About this task: From the line containing "Open Scope Z_scope." down to the line containing "Definition sharp_s : ascii" in the records below, reproduce every line exactly, ends included, and omit all others.

Data provided:
═══

(** The members of a signed order, with the given exchange address. *)
Definition orderFields (exchangeAddress : string) : list (string * string) :=
  [ ("makerAddress", quoted "0x6Ecbe1DB9EF729CBe972C83Fb886247691Fb6beb");
    ("takerAddress", quoted "0x0000000000000000000000000000000000000000");
    ("makerFee", quoted "0");
    ("takerFee", "12");
    ("senderAddress", quoted "0x0000000000000000000000000000000000000000");
    ("makerAssetAmount", quoted "1000");
    ("takerAssetAmount", quoted "2000");
    ("makerAssetData", quoted "0xf47261b0");
    ("takerAssetData", quoted "0x");
    ("salt", quoted "1548619145450");
    ("exchangeAddress", quoted exchangeAddress);
    ("feeRecipientAddress", quoted "0xa258b39954ceF5cB142fd567A46cDdB31a670124");
    ("expirationTimeSeconds", quoted "1574532801");
    ("signature", quoted "0x1bc0de") ].


(** The members of the object a text is read as. *)
Definition membersOf (text : string) : list (string * json) :=
  match loadDocument text with
  | inr (JObject m) => m
  | _ => []
  end.

(** The exchange addresses of the chains 1337 and 1111 of the table. *)
Definition exchange1337 : ContractAddresses :=
  {| Exchange := fromHex "48bacb9266a570d521063ef5dd96e61686dbe788" |}.

Definition exchange1111 : ContractAddresses :=
  {| Exchange := fromHex "1111111111111111111111111111111111111111" |}.

End sample.

(** * Properties *)

(** ** Bytes *)

Lemma byteZ_range (c : ascii) : 0 <= byteZ c < 256.
Proof.
  unfold byteZ. pose proof (N_ascii_bounded c) as H. lia.
Qed.

Lemma ofByteZ_byteZ (c : ascii) : ofByteZ (byteZ c) = c.
Proof.
  unfold ofByteZ, byteZ. rewrite N2Z.id. apply ascii_N_embedding.
Qed.

Lemma byteZ_ofByteZ (z : Z) : 0 <= z < 256 -> byteZ (ofByteZ z) = z.
Proof.
  intros H. unfold ofByteZ, byteZ.
  rewrite N_ascii_embedding by lia. lia.
Qed.

Lemma byteZ_inj (a b : ascii) : byteZ a = byteZ b -> a = b.
Proof.
  intros H. rewrite <- (ofByteZ_byteZ a), <- (ofByteZ_byteZ b). now rewrite H.
Qed.

Lemma append_assoc (a b c : string) : (a ++ b) ++ c = a ++ (b ++ c).
Proof.
  induction a as [|x a IH]; simpl; [reflexivity | now rewrite IH].
Qed.

Lemma append_empty_r (a : string) : a ++ "" = a.
Proof.
  induction a as [|x a IH]; simpl; [reflexivity | now rewrite IH].
Qed.

(** ** Printing and scanning integers *)

Module fmtFacts.
Import fmt.

Lemma allBytes_app p a b :
  allBytes p (a ++ b) = allBytes p a && allBytes p b.
Proof.
  induction a as [|x a IH]; simpl; [reflexivity|].
  now rewrite IH, andb_assoc.
Qed.

Lemma allBytes_impl (p q : ascii -> bool) s :
  (forall c, p c = true -> q c = true) -> allBytes p s = true -> allBytes q s = true.
Proof.
  intros Hpq. induction s as [|x s IH]; simpl; [reflexivity|].
  intros H. apply andb_true_iff in H as [H1 H2].
  now rewrite (Hpq _ H1), IH.
Qed.

Lemma asciiRunes_app a b : asciiRunes (a ++ b) = (asciiRunes a ++ asciiRunes b)%list.
Proof.
  induction a as [|x a IH]; simpl; [reflexivity | now rewrite IH].
Qed.

Lemma runesFrom_ascii s :
  allBytes (fun c => byteZ c <? 128) s = true ->
  forall n, (String.length s <= n)%nat -> runesFrom n s = asciiRunes s.
Proof.
  induction s as [|c s IH]; intros H n Hn.
  - destruct n; reflexivity.
  - simpl in H. apply andb_true_iff in H as [Hc Hs].
    destruct n as [|n]; [simpl in Hn; lia|].
    simpl. unfold decodeRune. rewrite Hc.
    rewrite IH; [reflexivity | assumption | simpl in Hn; lia].
Qed.
(** * CustomerBrandSync: identifier pipeline and batch upload

    A shallow embedding of the three uploaders of the repository:

    - [Main]     : src/Workspace_customer_data.py
    - [Attached] : src/attached_assets/Workspace_customer_data.py
    - [Csv]      : src/your_python_uploader.py

    Python [str] values are lists of characters with the code points 0
    to 255.  The character classes below are Python's on these code
    points: the white space removed by [strip()], the characters for
    which [isdigit()] holds, and the letters changed by [lower()] and
    [upper()].  The result of [upper()] is a list of code points, since
    three of these characters have upper-case forms that are longer or
    lie above 255. *)

From stdpp Require Import base strings gmap.
From Stdlib Require Import ZArith QArith Qround List Ascii String Lia Lqa Bool Arith DecimalString.
Import ListNotations.

Open Scope Z_scope.
Open Scope list_scope.

(** ** Python string primitives *)

Module Py.

Abbreviation str := (list ascii).

Definition lit (s : string) : str := list_ascii_of_string s.

Definition code (c : ascii) : nat := nat_of_ascii c.

Definition in_range (lo hi : nat) (c : ascii) : bool :=
  (Nat.leb lo (code c)) && (Nat.leb (code c) hi).

(** [c.isspace()], the characters removed by [strip()]: TAB LF VT FF
    CR, FS GS RS US, SPACE, NEXT LINE (133) and NO-BREAK SPACE (160). *)
Definition isspace (c : ascii) : bool :=
  in_range 9 13 c || in_range 28 32 c
  || Nat.eqb (code c) 133 || Nat.eqb (code c) 160.

(** [c.isdigit()]: 0 to 9, and the superscripts two, three (178, 179)
    and one (185). *)
Definition isdigit (c : ascii) : bool :=
  in_range 48 57 c || in_range 178 179 c || Nat.eqb (code c) 185.

(** The letters A to Z and a to z. *)
Definition isupper (c : ascii) : bool := in_range 65 90 c.
Definition islower (c : ascii) : bool := in_range 97 122 c.

(** The characters changed by [lower()]: A to Z, and the accented
    capitals 192 to 214 and 216 to 222; each moves up by 32. *)
Definition has_lower_form (c : ascii) : bool :=
  isupper c || in_range 192 214 c || in_range 216 222 c.

Definition lower_char (c : ascii) : ascii :=
  if has_lower_form c then ascii_of_nat (code c + 32) else c.

(** [s.lower()] *)
Definition lower (s : str) : str := map lower_char s.

(** The code points of [c.upper()]: a to z and the accented small
    letters 224 to 246 and 248 to 254 move down by 32; sharp s (223)
    becomes SS; the micro sign (181) and y with diaeresis (255) become
    the code points 924 and 376. *)
Definition upper_points (c : ascii) : list N :=
  if islower c || in_range 224 246 c || in_range 248 254 c
  then [N.of_nat (code c - 32)]
  else if Nat.eqb (code c) 223 then [83%N; 83%N]
  else if Nat.eqb (code c) 181 then [924%N]
  else if Nat.eqb (code c) 255 then [376%N]
  else [N.of_nat (code c)].

(** [s.upper()], as code points. *)
Definition upper (s : str) : list N := flat_map upper_points s.

(** The one character below 256 whose upper-case form is longer. *)
Definition sharp_s : ascii := ascii_of_nat 223.

(** The code points of a text as it stands. *)
Definition points (s : str) : list N := map (fun c => N.of_nat (code c)) s.

(** The code points of the title-case form of [c]: its upper-case
    form, but Ss for sharp s. *)
Definition title_points (c : ascii) : list N :=
  if Nat.eqb (code c) 223 then [83%N; 115%N] else upper_points c.

(** The cased characters: the letters changed by [lower()] or
    [upper()], and the ordinal indicators 170 and 186. *)
Definition iscased (c : ascii) : bool :=
  isupper c || islower c || Nat.eqb (code c) 170 || Nat.eqb (code c) 181
  || Nat.eqb (code c) 186 || in_range 192 214 c || in_range 216 246 c
  || in_range 248 255 c.

Fixpoint lstrip (s : str) : str :=
  match s with
  | [] => []
  | c :: t => if isspace c then lstrip t else s
  end.

Definition rstrip (s : str) : str := rev (lstrip (rev s)).

(** [s.strip()] *)
Definition strip (s : str) : str := rstrip (lstrip s).

(** [c in s] for a one-character [c]. *)
Definition has_char (c : ascii) (s : str) : bool :=
  existsb (Ascii.eqb c) s.

(** [s.count(c)] for a one-character [c]. *)
Definition count (c : ascii) (s : str) : nat :=
  List.length (filter (Ascii.eqb c) s).
(** Turn boolean tests of the code into propositions. *)
Ltac bools :=
  repeat match goal with
  | H : _ && _ = true |- _ => apply andb_true_iff in H; destruct H
  | H : _ || _ = false |- _ => apply orb_false_iff in H; destruct H
  | H : negb _ = true |- _ => apply negb_true_iff in H
  | H : negb _ = false |- _ => apply negb_false_iff in H
  | H : (_ =? _)%Z = true |- _ => apply Z.eqb_eq in H
  | H : (_ =? _)%Z = false |- _ => apply Z.eqb_neq in H
  | H : (_ <? _)%Z = true |- _ => apply Z.ltb_lt in H
  | H : (_ <? _)%Z = false |- _ => apply Z.ltb_ge in H
  | H : (_ <=? _)%Z = true |- _ => apply Z.leb_le in H
  | H : (_ <=? _)%Z = false |- _ => apply Z.leb_gt in H
  | H : bool_decide _ = true |- _ => apply bool_decide_eq_true in H
  | H : bool_decide _ = false |- _ => apply bool_decide_eq_false in H
  end.

(** The last element a partial function is defined on. *)
Lemma last_omap_snoc {A B} (f : A → option B) l a :
  last (omap f (l ++ [a])) = match f a with Some b => Some b | None => last (omap f l) end.
Proof. rewrite omap_app. cbn. destruct (f a); cbn; [apply last_snoc|by rewrite app_nil_r]. Qed.

(** A member of a list of sets lies within their union. *)
Lemma subseteq_union_list `{Countable K} (X : gset K) (Xs : list (gset K)) : X ∈ Xs → X ⊆ ⋃ Xs.
Proof. intros HX k Hk. apply elem_of_union_list. eauto. Qed.
(** Storing into slot [i]: what an overwrite keeps of the invariant. *)
Lemma ft_inv_store st i s x stats' :
  ft_inv st → ft_slots st !! i = Some s →
  keys_unique (<[i:=x]> (ft_slots st)) →
  fe_risk_score (fs_entry x) ≤ 100 →
  fts_active_entries stats' + (if fs_in_use s then 1 else 0) =
    fts_active_entries (ft_stats st) + (if fs_in_use x then 1 else 0) →
  ft_balance stats' →
  ft_inv (mk_ft_state (<[i:=x]> (ft_slots st)) (ft_config st) stats' (ft_initialized st)).
Proof.
  intros [Hl Hu Ha Hr _] Hi Hux Hrx Hst Hb. constructor; simpl; try done.
  - by rewrite length_insert.
  - pose proof (count_insert fs_in_use _ _ _ x Hi). rewrite Ha in Hst.
    destruct (fs_in_use s), (fs_in_use x); lia.
  - by apply Forall_insert.
Qed.

Lemma active_inc st i s :
  ft_inv st → ft_slots st !! i = Some s → fs_in_use s = false →
  inc32 (fts_active_entries (ft_stats st)) = fts_active_entries (ft_stats st) + 1.
Proof.
  intros [Hl _ Ha _ _] Hi Hs. apply inc32_small.
  pose proof (count_le fs_in_use (ft_slots st)). unfold U32_MAX, FLOW_TABLE_MAX_ENTRIES in *. lia.
Qed.

(** *** The three slot operations *)
Lemma update_entry_locked_ok i s direction nbytes ts st :
  ft_inv st → ft_slots st !! i = Some s → fs_in_use s = true →
  let st' := update_entry_locked i direction nbytes ts st in
  ft_inv st' ∧ entry_at i st' = Some (update_entry direction nbytes ts (fs_entry s)) ∧
  ft_map st' = <[fe_key (fs_entry s) := update_entry direction nbytes ts (fs_entry s)]> (ft_map st).
Proof.
  intros Hinv Hi Hs. pose proof (lookup_lt_Some _ _ _ Hi).
  unfold update_entry_locked. fields. rewrite (alter_insert _ _ _ _ Hi). fields.
  set (x := mk_flow_slot (fs_in_use s) (update_entry direction nbytes ts (fs_entry s))).
  assert (fe_key (fs_entry x) = fe_key (fs_entry s)) as Hk by apply update_entry_key.
  split_and!.
  - apply (ft_inv_store st i s x); try done.
    + eapply keys_unique_update; eauto using ft_inv_unique.
    + simpl. rewrite update_entry_risk.
      apply (Forall_lookup_1 _ _ _ _ (ft_inv_risk _ Hinv) Hi).
    + destruct (ft_inv_balance _ Hinv) as [Hf Hp]. constructor; simpl; [done|].
      wrap_with Hp.
  - unfold entry_at. simpl. by rewrite list_lookup_insert_eq.
  - exact (slots_map_update _ _ i s x (ft_inv_unique _ Hinv) Hi Hs eq_refl Hs Hk).
Qed.
Record rate_limiter_stats := mk_rate_limiter_stats {
  rs_capacity_buckets : Z;
  rs_capacity_rules : Z;
  rs_active_buckets : Z;
  rs_active_rules : Z;
  rs_checks : Z;
  rs_allowed : Z;
  rs_exceeded : Z;
  rs_created_buckets : Z;
  rs_evicted_buckets : Z;
  rs_expired_buckets : Z;
  rs_invalid_input : Z;
}.
#[export] Instance rate_limiter_stats_settable : Settable rate_limiter_stats := fun r =>
  mk_rate_limiter_stats (rs_capacity_buckets r) (rs_capacity_rules r) (rs_active_buckets
    r) (rs_active_rules r) (rs_checks r) (rs_allowed r) (rs_exceeded r) (rs_created_buckets
    r) (rs_evicted_buckets r) (rs_expired_buckets r) (rs_invalid_input r).

Record bucket_key := mk_bucket_key { bk_key : flow_key; bk_direction : flow_direction }.
#[export] Instance bucket_key_settable : Settable bucket_key := fun r =>
  mk_bucket_key (bk_key r) (bk_direction r).

#[export] Instance bucket_key_eq_dec : EqDecision bucket_key.
Proof. solve_decision. Defined.
#[export] Instance bucket_key_countable : Countable bucket_key.
Proof.
  refine (inj_countable' (λ k, (bk_key k, bk_direction k)) (λ '(a, b), mk_bucket_key a b) _).
  by intros [].
Defined.

Record rate_bucket := mk_rate_bucket {
  rb_in_use : bool;
  rb_bucket_key : bucket_key;
  rb_window_start_ms : Z;
  rb_last_seen_ms : Z;
  rb_packets_in_window : Z;
  rb_bytes_in_window : Z;
  rb_exceeded_count : Z;
}.
#[export] Instance rate_bucket_settable : Settable rate_bucket := fun r =>
  mk_rate_bucket (rb_in_use r) (rb_bucket_key r) (rb_window_start_ms r) (rb_last_seen_ms
    r) (rb_packets_in_window r) (rb_bytes_in_window r) (rb_exceeded_count r).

═══

Your solution:
Open Scope Z_scope.
Open Scope list_scope.

(** ** Python string primitives *)

Module Py.

Abbreviation str := (list ascii).

Definition lit (s : string) : str := list_ascii_of_string s.

Definition code (c : ascii) : nat := nat_of_ascii c.

Definition in_range (lo hi : nat) (c : ascii) : bool :=
  (Nat.leb lo (code c)) && (Nat.leb (code c) hi).

(** [c.isspace()], the characters removed by [strip()]: TAB LF VT FF
    CR, FS GS RS US, SPACE, NEXT LINE (133) and NO-BREAK SPACE (160). *)
Definition isspace (c : ascii) : bool :=
  in_range 9 13 c || in_range 28 32 c
  || Nat.eqb (code c) 133 || Nat.eqb (code c) 160.

(** [c.isdigit()]: 0 to 9, and the superscripts two, three (178, 179)
    and one (185). *)
Definition isdigit (c : ascii) : bool :=
  in_range 48 57 c || in_range 178 179 c || Nat.eqb (code c) 185.

(** The letters A to Z and a to z. *)
Definition isupper (c : ascii) : bool := in_range 65 90 c.
Definition islower (c : ascii) : bool := in_range 97 122 c.

(** The characters changed by [lower()]: A to Z, and the accented
    capitals 192 to 214 and 216 to 222; each moves up by 32. *)
Definition has_lower_form (c : ascii) : bool :=
  isupper c || in_range 192 214 c || in_range 216 222 c.

Definition lower_char (c : ascii) : ascii :=
  if has_lower_form c then ascii_of_nat (code c + 32) else c.

(** [s.lower()] *)
Definition lower (s : str) : str := map lower_char s.

(** The code points of [c.upper()]: a to z and the accented small
    letters 224 to 246 and 248 to 254 move down by 32; sharp s (223)
    becomes SS; the micro sign (181) and y with diaeresis (255) become
    the code points 924 and 376. *)
Definition upper_points (c : ascii) : list N :=
  if islower c || in_range 224 246 c || in_range 248 254 c
  then [N.of_nat (code c - 32)]
  else if Nat.eqb (code c) 223 then [83%N; 83%N]
  else if Nat.eqb (code c) 181 then [924%N]
  else if Nat.eqb (code c) 255 then [376%N]
  else [N.of_nat (code c)].

(** [s.upper()], as code points. *)
Definition upper (s : str) : list N := flat_map upper_points s.

(** The one character below 256 whose upper-case form is longer. *)
Definition sharp_s : ascii := ascii_of_nat 223.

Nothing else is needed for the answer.